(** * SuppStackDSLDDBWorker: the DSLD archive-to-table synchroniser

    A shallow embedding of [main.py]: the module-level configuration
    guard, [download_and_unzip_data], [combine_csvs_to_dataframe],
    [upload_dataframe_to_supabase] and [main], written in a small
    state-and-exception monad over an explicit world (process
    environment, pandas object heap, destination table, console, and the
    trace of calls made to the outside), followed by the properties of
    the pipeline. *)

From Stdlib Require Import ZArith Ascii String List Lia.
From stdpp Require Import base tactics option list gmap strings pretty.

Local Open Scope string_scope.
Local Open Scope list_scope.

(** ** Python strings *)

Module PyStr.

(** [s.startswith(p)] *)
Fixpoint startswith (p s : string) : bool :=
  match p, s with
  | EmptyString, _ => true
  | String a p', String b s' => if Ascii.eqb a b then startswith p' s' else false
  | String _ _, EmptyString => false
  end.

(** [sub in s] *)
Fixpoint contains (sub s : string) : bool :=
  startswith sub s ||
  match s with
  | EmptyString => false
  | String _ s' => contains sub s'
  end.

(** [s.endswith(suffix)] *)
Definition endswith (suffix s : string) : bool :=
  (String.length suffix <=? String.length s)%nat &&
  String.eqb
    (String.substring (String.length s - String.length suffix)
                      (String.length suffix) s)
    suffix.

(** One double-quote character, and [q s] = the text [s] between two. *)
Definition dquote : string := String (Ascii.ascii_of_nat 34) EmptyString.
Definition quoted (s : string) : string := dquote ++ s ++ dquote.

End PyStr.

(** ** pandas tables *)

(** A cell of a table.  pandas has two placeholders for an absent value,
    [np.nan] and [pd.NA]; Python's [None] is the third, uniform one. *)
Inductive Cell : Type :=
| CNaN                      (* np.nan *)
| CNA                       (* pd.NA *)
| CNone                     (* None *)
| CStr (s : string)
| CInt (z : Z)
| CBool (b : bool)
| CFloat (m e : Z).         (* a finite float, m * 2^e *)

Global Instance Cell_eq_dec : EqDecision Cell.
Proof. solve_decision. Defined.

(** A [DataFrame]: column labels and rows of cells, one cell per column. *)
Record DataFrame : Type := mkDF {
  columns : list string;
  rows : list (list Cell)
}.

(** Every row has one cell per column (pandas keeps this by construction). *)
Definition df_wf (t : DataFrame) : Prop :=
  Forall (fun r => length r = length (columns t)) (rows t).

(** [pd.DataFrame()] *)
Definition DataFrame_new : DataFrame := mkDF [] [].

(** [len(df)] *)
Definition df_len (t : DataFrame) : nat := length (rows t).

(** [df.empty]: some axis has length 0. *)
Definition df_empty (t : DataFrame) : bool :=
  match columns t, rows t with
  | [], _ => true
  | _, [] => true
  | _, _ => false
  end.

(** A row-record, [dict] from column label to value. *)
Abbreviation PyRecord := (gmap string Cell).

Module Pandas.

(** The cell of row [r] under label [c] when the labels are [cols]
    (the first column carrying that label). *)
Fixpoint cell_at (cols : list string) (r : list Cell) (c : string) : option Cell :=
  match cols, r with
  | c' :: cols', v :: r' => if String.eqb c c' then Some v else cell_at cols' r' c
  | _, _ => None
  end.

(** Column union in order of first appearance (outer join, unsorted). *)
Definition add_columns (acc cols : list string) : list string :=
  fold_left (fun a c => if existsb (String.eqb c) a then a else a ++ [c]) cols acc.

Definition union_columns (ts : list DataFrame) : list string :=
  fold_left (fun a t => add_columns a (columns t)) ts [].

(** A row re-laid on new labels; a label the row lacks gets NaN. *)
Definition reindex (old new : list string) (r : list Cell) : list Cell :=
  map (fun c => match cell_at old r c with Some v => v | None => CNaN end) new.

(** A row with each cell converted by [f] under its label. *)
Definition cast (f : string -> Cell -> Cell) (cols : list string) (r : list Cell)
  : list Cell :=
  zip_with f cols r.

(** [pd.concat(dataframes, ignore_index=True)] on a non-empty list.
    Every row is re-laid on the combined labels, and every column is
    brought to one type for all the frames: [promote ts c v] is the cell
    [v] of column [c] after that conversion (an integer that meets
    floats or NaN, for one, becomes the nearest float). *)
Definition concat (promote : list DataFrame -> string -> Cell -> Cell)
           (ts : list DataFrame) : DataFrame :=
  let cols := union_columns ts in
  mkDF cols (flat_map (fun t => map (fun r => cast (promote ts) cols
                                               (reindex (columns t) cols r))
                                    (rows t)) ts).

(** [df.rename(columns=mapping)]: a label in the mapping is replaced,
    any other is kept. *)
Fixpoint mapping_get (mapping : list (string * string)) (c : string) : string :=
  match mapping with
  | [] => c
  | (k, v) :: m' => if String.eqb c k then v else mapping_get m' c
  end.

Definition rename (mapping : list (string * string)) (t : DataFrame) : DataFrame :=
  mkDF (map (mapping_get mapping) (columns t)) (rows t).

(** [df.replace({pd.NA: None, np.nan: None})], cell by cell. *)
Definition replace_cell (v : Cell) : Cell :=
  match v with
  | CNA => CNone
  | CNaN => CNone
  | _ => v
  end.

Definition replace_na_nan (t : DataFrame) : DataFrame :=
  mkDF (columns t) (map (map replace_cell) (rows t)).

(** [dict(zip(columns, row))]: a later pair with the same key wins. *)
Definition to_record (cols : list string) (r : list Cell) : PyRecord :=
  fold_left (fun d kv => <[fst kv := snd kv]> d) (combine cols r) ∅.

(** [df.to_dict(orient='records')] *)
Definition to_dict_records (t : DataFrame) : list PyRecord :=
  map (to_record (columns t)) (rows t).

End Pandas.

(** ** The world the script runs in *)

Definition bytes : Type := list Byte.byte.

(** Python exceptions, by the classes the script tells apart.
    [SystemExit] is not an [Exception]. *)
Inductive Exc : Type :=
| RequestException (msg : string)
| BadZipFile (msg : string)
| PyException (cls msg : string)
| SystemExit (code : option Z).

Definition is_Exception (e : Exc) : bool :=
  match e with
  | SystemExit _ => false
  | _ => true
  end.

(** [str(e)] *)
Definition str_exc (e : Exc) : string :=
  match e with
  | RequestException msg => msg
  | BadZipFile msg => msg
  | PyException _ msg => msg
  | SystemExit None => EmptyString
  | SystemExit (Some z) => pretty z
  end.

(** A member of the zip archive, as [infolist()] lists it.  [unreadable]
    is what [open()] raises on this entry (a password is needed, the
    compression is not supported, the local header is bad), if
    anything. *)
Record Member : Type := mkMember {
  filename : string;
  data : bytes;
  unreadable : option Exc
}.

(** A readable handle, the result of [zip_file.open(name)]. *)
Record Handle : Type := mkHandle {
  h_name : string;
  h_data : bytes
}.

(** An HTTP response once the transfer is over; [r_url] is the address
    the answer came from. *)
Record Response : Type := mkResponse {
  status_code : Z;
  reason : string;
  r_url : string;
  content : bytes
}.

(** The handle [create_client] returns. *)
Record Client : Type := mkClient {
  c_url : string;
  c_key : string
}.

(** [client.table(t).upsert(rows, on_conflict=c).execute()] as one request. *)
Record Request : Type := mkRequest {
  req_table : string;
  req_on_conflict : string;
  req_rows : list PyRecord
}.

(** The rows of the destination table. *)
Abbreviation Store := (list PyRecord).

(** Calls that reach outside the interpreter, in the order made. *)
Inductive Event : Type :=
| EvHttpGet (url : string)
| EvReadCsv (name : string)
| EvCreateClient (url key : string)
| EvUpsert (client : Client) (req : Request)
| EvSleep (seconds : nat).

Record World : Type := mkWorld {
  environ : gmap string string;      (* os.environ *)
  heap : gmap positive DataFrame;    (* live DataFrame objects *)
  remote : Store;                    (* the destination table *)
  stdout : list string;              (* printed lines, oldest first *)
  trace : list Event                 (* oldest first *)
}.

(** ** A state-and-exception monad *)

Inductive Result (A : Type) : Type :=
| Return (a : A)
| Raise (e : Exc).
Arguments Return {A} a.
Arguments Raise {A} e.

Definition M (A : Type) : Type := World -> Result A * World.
==========
From the listing above, the lines starting with the one that has "(** Column union" and running through the one that has "(reindex (columns t)" should be copied exactly, ends included.

(** Column union in order of first appearance (outer join, unsorted). *)
Definition add_columns (acc cols : list string) : list string :=
  fold_left (fun a c => if existsb (String.eqb c) a then a else a ++ [c]) cols acc.

Definition union_columns (ts : list DataFrame) : list string :=
  fold_left (fun a t => add_columns a (columns t)) ts [].

(** A row re-laid on new labels; a label the row lacks gets NaN. *)
Definition reindex (old new : list string) (r : list Cell) : list Cell :=
  map (fun c => match cell_at old r c with Some v => v | None => CNaN end) new.

(** A row with each cell converted by [f] under its label. *)
Definition cast (f : string -> Cell -> Cell) (cols : list string) (r : list Cell)
  : list Cell :=
  zip_with f cols r.

(** [pd.concat(dataframes, ignore_index=True)] on a non-empty list.
    Every row is re-laid on the combined labels, and every column is
    brought to one type for all the frames: [promote ts c v] is the cell
    [v] of column [c] after that conversion (an integer that meets
    floats or NaN, for one, becomes the nearest float). *)
Definition concat (promote : list DataFrame -> string -> Cell -> Cell)
           (ts : list DataFrame) : DataFrame :=
  let cols := union_columns ts in
  mkDF cols (flat_map (fun t => map (fun r => cast (promote ts) cols
                                               (reindex (columns t) cols r))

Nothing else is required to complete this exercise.